I found a function to create a self correcting interval in JS since setInterval
cannot be trusted to be accurate. When logging out the nextTick
, when the interval is 1 second, 1 100th of a second, or 1 10th of a second, the nextTick
, which is the drift fixer upper (to be technical) prints as expected.
Instead of the next tick being 1000 miliseconds, it's usually 999, sometimes 998. Following the aforementioned intervals, you see values such as 99, 98 for 100ths, and usually 9 for 10ths of a second.
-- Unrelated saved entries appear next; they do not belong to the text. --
Lemma emitted_activation op s :
  retires_first false (emitted op s) = true ∨ activation_justified op s.
Proof.
  assert (wp (tc_step op) (fun _ s' => retires_first false (tc_actions s') = true
    ∨ activation_justified op s) (tc_set_actions [] s)) as H; [|exact H].
  assert (∀ reason s', TransitionCoordinator_Active s' = true ∨ tc_actions s' = [] →
    wp (TransitionCoordinator_Rollback reason) (fun _ s' => retires_first false (tc_actions s') = true
      ∨ activation_justified op s) s') as Hroll.
  { intros reason s' Ha. eapply wp_mono; [by apply Rollback_retires_first|]. auto. }
  tc_members s. destruct op; tc_unfold; tc_simpl; tc_run.
  all: try (apply Hroll; first [by right | left; tc_tests; by apply phase_active_intro]).
  all: try (left; tc_simpl; repeat case_bool_decide; done).
  all: right; tc_tests; subst; simpl; try (split; congruence).
  eexists. by split_and!.
Qed.

(** ** Timeouts *)

(** A poll that finds the deadline passed. *)
Definition poll_expires (s : TransitionCoordinator) : Prop :=
  ∀ d, tc_deadline s = Some d → d <= tc_clock s (tc_ticks s).
(* ===== verification/Switching.v ===== *)
(** * The node that switches between native and hosted mode

    src/core/ipn/ipnlocal/SwitchingNode.cpp, which carries out the actions of the
    [TransitionCoordinator] on a native node, a hosted node and the bootstrap of a
    relay connection.  The three are reached through interfaces, the classes
    [NativeNode], [HostedNode] and [Recovery]. *)

From S2P Require Import Prelude Text Net Packet Framing Decoder Codec Transition.

(** ** The data of the interfaces *)

(** What the switching node reads of a network map. *)
Record NetworkRegions := { nc_DerpRegion : Z; nc_PeerRegions : list Z }.

Record NativeEndpoints := {
  nep_BoundEndpoint : Endpoint;
  nep_PublicEndpoint : option Endpoint
}.

(** [hosted::ConnectionOptions]: the members that the switching node uses. *)
Record ConnectionOptions := {
  co_ConnectAddress : bytes;
  co_TlsServerName : option bytes;
  co_Network : NetworkRegions;
  co_ExitNode : bytes
}.

Section switching.
  (** The rest of [SessionWaitResult], [NodeReceiveResult] and [ConnectionResult],
      which are passed on unread, and the error codes. *)
  Context {Transport Received Stream Code : Type}.
  (** The nodes and the bootstrap. *)
  Context {N H P : Type}.

Record NodeEvents := {
  ne_Transport : Transport;
  ne_Received : list Received;
  ne_Endpoints : option NativeEndpoints;
  ne_TransportFailure : option Code;
  ne_DelegationReplies : list DelegationReply;
  ne_AppliedMapRevision : option Z;
  ne_NetworkChanged : bool;
  ne_DataPathReady : bool
}.

Record ConnectionResult := { cr_Network : NetworkRegions; cr_Stream : Stream }.

Class NativeNode := {
  nn_Select : eff N unit;
  nn_SetDerpEnabled : bool → eff N unit;
  nn_PrepareTransport : eff N unit;
  nn_SuspendNetwork : eff N unit;
  nn_PollTransport : eff N unit;
  nn_TakeEndpoints : eff N (option NativeEndpoints);
  nn_SetStunServer : option Endpoint → eff N unit;
  nn_ChangeNetwork : bytes → eff N unit;
  nn_UpdateNetwork : NetworkRegions → eff N unit;
  nn_Wait : Z → Z → Z → eff N NodeEvents;
  nn_Shutdown : eff N unit;
  nn_Connected : N → bool;
  nn_OwnershipReady : N → bool;
  nn_TransportPrepared : N → bool;
  nn_Network : N → NetworkRegions
}.

Class HostedNode := {
  hn_Select : eff H unit;
  hn_Start : ConnectionResult → bytes → bytes → eff H unit;
  hn_StopRecovery : eff H unit;
  hn_ResumeRecovery : eff H unit;
  hn_RetireTransport : eff H unit;
  hn_RequestDelegation : DelegationRequest → eff H unit;
  hn_PollTransport : Z → eff H NodeEvents;
  hn_ChangeNetwork : bytes → eff H unit;
  hn_UpdateNetwork : NetworkRegions → eff H unit;
  hn_Wait : Z → Z → Z → eff H NodeEvents;
  hn_Shutdown : eff H unit;
  hn_HasTransport : H → bool;
  hn_Ready : H → bool;
  hn_MapRevision : H → Z;
  hn_Network : H → NetworkRegions
}.

Class Recovery := {
  rc_Configure : ConnectionOptions → eff P unit;
  rc_Failed : eff P unit;
  rc_Cancel : eff P unit;
  rc_Poll : eff P (option ConnectionResult)
}.

Context `{!NativeNode} `{!HostedNode} `{!Recovery}.

(** ** The state *)

Record SwitchingNode := {
  sn_native : N;
  sn_hosted : H;
  sn_preparation : P;
  sn_transition : TransitionCoordinator;
  sn_selected : NodeMode;
  sn_exitNode : bytes;
  sn_relayName : bytes;
  sn_relayOptions : option ConnectionOptions;
  sn_preparedRelay : option ConnectionResult;
  sn_appliedMap : Z;
  sn_preparationGeneration : Z
}.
Now, when it comes to milliseconds - that is creating an interval that is supposed to be called every millisecond, the nextTick
is printing out NaN or negative numbers. I supposed this is just because the interval is so small. I am wondering if its even possible to get accuracy down to 1 ms
class Interval {
constructor(interval, onTick){
this.interval = interval;
this.onTick = onTick || function(){};
this.timer = false;
this.ticks = 0;
this.startTime = 0;
this.currentTime = 0;
this.elapsedTime = 0;
return this;
}
run(){
this.currentTime = Date.now();
if(!this.startTime){
this.startTime = this.currentTime;
}
this.onTick();
let nextTick = this.interval - (this.currentTime - (this.startTime + (this.ticks * this.interval)));
//console.log(nextTick);
this.ticks++;
let self = this;
this.timer = setTimeout(function(){
self.run();
}, nextTick);
return this;
}
start(){
this.run();
return this;
}
stop(){
clearTimeout(this.timer);
return this;
}
}
In the fiddle you could uncomment one by one the interval constructors to see what I mean.